Saved data entries
(** * A shallow embedding of the cpu-raytracer rendering core

    The development follows the C++ sources:

    - [hit_record], [hittable] (hittable.h) and [hittable_list]
      (hittable_list.h);
    - [lambertian], [metal], [dielectric] and the [material] dispatch
      (material.h);
    - [camera]: [ray_color], [get_ray], the pixel loops of [render],
      [initialize] and the whole of [render] as [camera_render]
      (camera.h).

    Numbers.  A C++ [double] is a primitive binary64 float of Rocq
    ([PrimFloat.float]): the arithmetic, the comparisons, infinities and
    NaN are those of IEEE 754 with rounding to nearest even, one rounding
    for each operation of the source (no fused multiply-add, no extended
    precision), and every definition below evaluates by computation.  A
    C++ [int] is a [Z]; the code never leaves the 32-bit range on the
    paths modelled here (counters run from 0 to a bound and [depth] only
    decreases towards 0).

    Effects.  The process-wide random source is an explicit state [rng]
    threaded through every function that draws from it.  A reference
    parameter that the callee writes ([hit_record& rec], [color&
    attenuation], [ray& scattered]) is an argument and a component of the
    result.  Dereferencing a null [shared_ptr<material>] has no defined
    behaviour: functions that may do so return [option], [None] standing
    for that case.

    Headers that are not part of the sources (vec3.h, ray.h, interval.h,
    rtweekend.h, color.h, sphere.h).  Plain data and the componentwise
    vector algebra are modelled below, each definition saying so; the
    remaining helpers (random sampling, [unit_vector], [near_zero],
    [reflect], [refract], [fmin], [pow]) are the fields of the class
    [externals], and those that only [initialize] calls
    ([degrees_to_radians], [tan], [cross], the division of a vector) the
    fields of [camera_externals], so that every theorem holds for any
    implementation of them.

    main.cc is not modelled beyond the camera it configures: the scene it
    builds needs sphere.h, and the two calls of [random_double] in the
    arguments of one constructor are evaluated in an order that the
    language leaves open. *)

From Stdlib Require Import ZArith List Bool Floats Uint63 Lia Permutation.
Import ListNotations.

Set Warnings "-inexact-float".

(* ================================================================== *)
(** * Vectors, rays and intervals                                      *)
(* ================================================================== *)

(** Modelled from the spec: vec3.h is not among the sources.  "Vector3
    (double triple): represents points and directions interchangeably by
    type alias". *)
Record vec3 : Type := mk_vec3 { vec3_x : float; vec3_y : float; vec3_z : float }.
(** * SafeEmitter: a shallow embedding of [tools/eslint/lib/util/safe-emitter.js]

    The module exports a factory.  Each emitter owns one private object,
    [listeners = Object.create(null)], used as a map from event names to
    arrays of listener functions, and offers three methods closing over it:
    [on], [emit] and [eventNames].

    The embedding passes the emitter's state explicitly.  Listeners are
    JavaScript values; what a function value does when it is called is given
    by a table of listener bodies, small programs that may call back into the
    emitter, return, or throw. *)

From Stdlib Require Import ZArith NArith String Ascii List Lia.
From stdpp Require Import base tactics option relations list strings sorting.

Open Scope string_scope.
Open Scope list_scope.

(** ** JavaScript values *)

(** Functions and other objects are references: two functions with the same
    code are still two values.  [VTypeError] is the error the engine throws
    when something that is not callable gets called. *)
Inductive value : Type :=
| VUndefined
| VNull
| VBool (b : bool)
| VNumber (n : Z)
| VString (s : string)
| VObject (addr : nat)
| VFunction (addr : nat)
| VTypeError.

#[global] Instance value_eq_dec : EqDecision value.
Proof. solve_decision. Defined.

(** ** Ordinary objects with a null prototype, used as maps *)

(** The own properties of the object, in the order in which they were
    created.  With a null prototype, [k in o] and [o[k]] see own properties
    only. *)
Definition object (V : Type) : Type := list (string * V).

Module Obj.
Section Obj.
Context {V : Type}.

(** [Object.create(null)] *)
Definition create : object V := [].

(** [o[k]] *)
Fixpoint get (k : string) (o : object V) : option V :=
  match o with
  | [] => None
  | (k', v) :: o' => if decide (k = k') then Some v else get k o'
  end.

(** [k in o] *)
Definition has (k : string) (o : object V) : bool :=
  match get k o with Some _ => true | None => false end.

(** [o[k] = v] for a key that [o] does not have yet: the new property comes
    last in creation order. *)
Definition define (k : string) (v : V) (o : object V) : object V :=
  o ++ [(k, v)].

(** An in-place change of the value held under [k], as done by a method
    that mutates the object stored there. *)
Fixpoint alter (f : V → V) (k : string) (o : object V) : object V :=
  match o with
  | [] => []
  | (k', v) :: o' =>
      if decide (k = k') then (k', f v) :: o' else (k', v) :: alter f k o'
  end.
Lemma Contains_iff (s e : string) : strings.Contains s e = true <-> occurs e s.
Proof.
  induction s as [|c s IH]; rewrite Contains_unfold, orb_true_iff, prefix_iff.
  - split.
    + intros [[b Hb]|]; [|discriminate]. now exists "", b.
    + intros (a & b & H). left. destruct a; [|discriminate]. now exists b.
  - rewrite IH. split.
    + intros [[b Hb]|(a & b & H)]; [now exists "", b|].
      exists (String c a), b. simpl. congruence.
    + intros (a & b & H). destruct a as [|d a]; simpl in H.
      * left. now exists b.
      * right. injection H as _ H. now exists a, b.
Qed.

Lemma occurs_refl (s : string) : occurs s s.
Proof. exists "", "". simpl. now rewrite append_nil_r. Qed.

Lemma occurs_trans (a b c : string) : occurs a b -> occurs b c -> occurs a c.
Proof.
  intros (x & y & ->) (u & v & ->).
  exists (u ++ x), (y ++ v). now rewrite !append_assoc.
Qed.

Lemma occurs_tail (e s : string) c : occurs e s -> occurs e (String c s).
Proof. intros (a & b & ->). now exists (String c a), b. Qed.

Lemma Contains_false_occurs (s t e : string) :
  strings.Contains s e = false -> occurs t s -> strings.Contains t e = false.
Proof.
  intros Hs Ht. destruct (strings.Contains t e) eqn:H; [|reflexivity].
  apply Contains_iff in H.
  assert (strings.Contains s e = true) by (apply Contains_iff; eapply occurs_trans; eauto).
  congruence.
Qed.

(** *** [Split] *)

Lemma Split_nonempty (s : string) c : strings.Split s c <> [].
Proof.
  induction s as [|a s IH]; simpl; [discriminate|].
  destruct (Ascii.eqb a c); [discriminate|].
  destruct (strings.Split s c); [contradiction | discriminate].
Qed.

Lemma Split_append (a b : string) c :
  strings.Split (a ++ String c b) c = (strings.Split a c ++ strings.Split b c)%list.
Proof.
  induction a as [|x a IH]; simpl.
  - now rewrite Ascii.eqb_refl.
  - destruct (Ascii.eqb x c); [now rewrite IH|].
    rewrite IH. pose proof (Split_nonempty a c).
    destruct (strings.Split a c); [contradiction | reflexivity].
Qed.
Lemma client_drawCard_keeps_the_recognised_cards_witness :
  exists result : Api.DrawCardResult,
    Client.drawCard "wire-deck" 3
      (Wire.mkWorld
         [Wire.delivering
            [Client.mkApiCard "AS" "ACE" SPADES;
             Client.mkApiCard "XX" "JOKER" HEARTS;
             Client.mkApiCard "0D" "10" DIAMONDS] 49] [])
    = (Ok result,
       Wire.mkWorld []
         ["https://deckofcardsapi.com/api/deck/wire-deck/draw"%string])
    /\ Api.remaining result = ofZ 49
    /\ (List.length (Api.cards result) <= 3)%nat.
Proof.
  destruct (client_drawCard_keeps_the_recognised_cards
              "wire-deck" 3
              (Wire.mkWorld
                 [Wire.delivering
                    [Client.mkApiCard "AS" "ACE" SPADES;
                     Client.mkApiCard "XX" "JOKER" HEARTS;
                     Client.mkApiCard "0D" "10" DIAMONDS] 49] [])
              (Wire.mkWorld []
                 ["https://deckofcardsapi.com/api/deck/wire-deck/draw"%string])
              (Client.mkDrawCardApiResponse true
                 [Client.mkApiCard "AS" "ACE" SPADES;
                  Client.mkApiCard "XX" "JOKER" HEARTS;
                  Client.mkApiCard "0D" "10" DIAMONDS] (ofZ 49)))
    as (result & E & R & _ & Le & _).
  - discriminate.
  - reflexivity.
  - reflexivity.
  - exists result. split; [exact E|]. split; [exact R|exact Le].
Defined.
(** * The hello-world Lambda handler of the step-function SAM example

    Source: [serverless/examples/step_function_sam_app/hello_world_python/app.py].

    The handler is five statements long: two [with tracer.trace(..)] blocks,
    the first around a [print], the second around [time.sleep(1)], and a
    [return] of a two-key dict whose body is [json.dumps] of a one-key dict.
    Everything it touches besides its own control flow is a collaborator
    that lives outside the repository (the ddtrace tracer, the interpreter's
    [print], [time.sleep], the [json] module).  The development keeps the
    handler's control flow exact (statement order, the [with] protocol,
    exception propagation) and takes the tracer, the printer and the sleeper
    as an interface; [json.dumps] is modelled as a function. *)

From Stdlib Require Import ZArith Ascii String List Lia.
From stdpp Require Import gmap strings pretty.
Import ListNotations.

Set Warnings "-register-all".

Local Open Scope string_scope.
Local Open Scope Z_scope.

(** ** Python values *)

(** The values the handler builds or may be handed.  Dicts keep insertion
    order, as Python's do.  [VObject] stands for an instance of any other
    class, known by its class name only. *)
Inductive pyval : Type :=
| VNone
| VBool (b : bool)
| VInt (z : Z)
| VStr (s : string)
| VList (xs : list pyval)
| VDict (kvs : list (pyval * pyval))
| VObject (cls : string).

(** A raised exception: its class and its message. *)
Record exn : Type := Exn { exn_class : string; exn_msg : string }.

(** The result of evaluating a Python expression or statement. *)
Inductive outcome (A : Type) : Type :=
| Ok (a : A)
| Raise (e : exn).
Arguments Ok {A} a.
Arguments Raise {A} e.

Definition type_name (v : pyval) : string :=
  match v with
  | VNone => "NoneType"
  | VBool _ => "bool"
  | VInt _ => "int"
  | VStr _ => "str"
  | VList _ => "list"
  | VDict _ => "dict"
  | VObject cls => cls
  end.

Definition TypeError (msg : string) : exn := Exn "TypeError" msg.

(** [d[k]] for a string key, [None] when the key is absent. *)
Fixpoint dict_get (k : string) (kvs : list (pyval * pyval)) : option pyval :=
  match kvs with
  | [] => None
  | (VStr k', v) :: rest => if String.eqb k k' then Some v else dict_get k rest
  | _ :: rest => dict_get k rest
  end.

Definition getitem (v : pyval) (k : string) : option pyval :=
  match v with
  | VDict kvs => dict_get k kvs
  | _ => None
  end.

(** [list(d.keys())]. *)
Definition keys (v : pyval) : option (list pyval) :=
  match v with
  | VDict kvs => Some (map fst kvs)
  | _ => None
  end.

(** [d[k] = v] for a string key on an insertion-ordered dict: an existing
    key keeps its place and takes the new value, a new key goes last. *)
Fixpoint dict_set (k : string) (v : pyval) (kvs : list (pyval * pyval))
    : list (pyval * pyval) :=
  match kvs with
  | [] => [(VStr k, v)]
  | (VStr k', v') :: rest =>
      if String.eqb k k' then (VStr k', v) :: rest
      else (VStr k', v') :: dict_set k v rest
  | kv :: rest => kv :: dict_set k v rest
  end.

(** ** JSON serialisation *)

Module Json.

▶ **WORK REQUIRED**:
Filter the entries above down to the lines containing the word "SPADES".

▶ **SOLUTION BELOW**:
            [Client.mkApiCard "AS" "ACE" SPADES;
                    [Client.mkApiCard "AS" "ACE" SPADES;
                 [Client.mkApiCard "AS" "ACE" SPADES;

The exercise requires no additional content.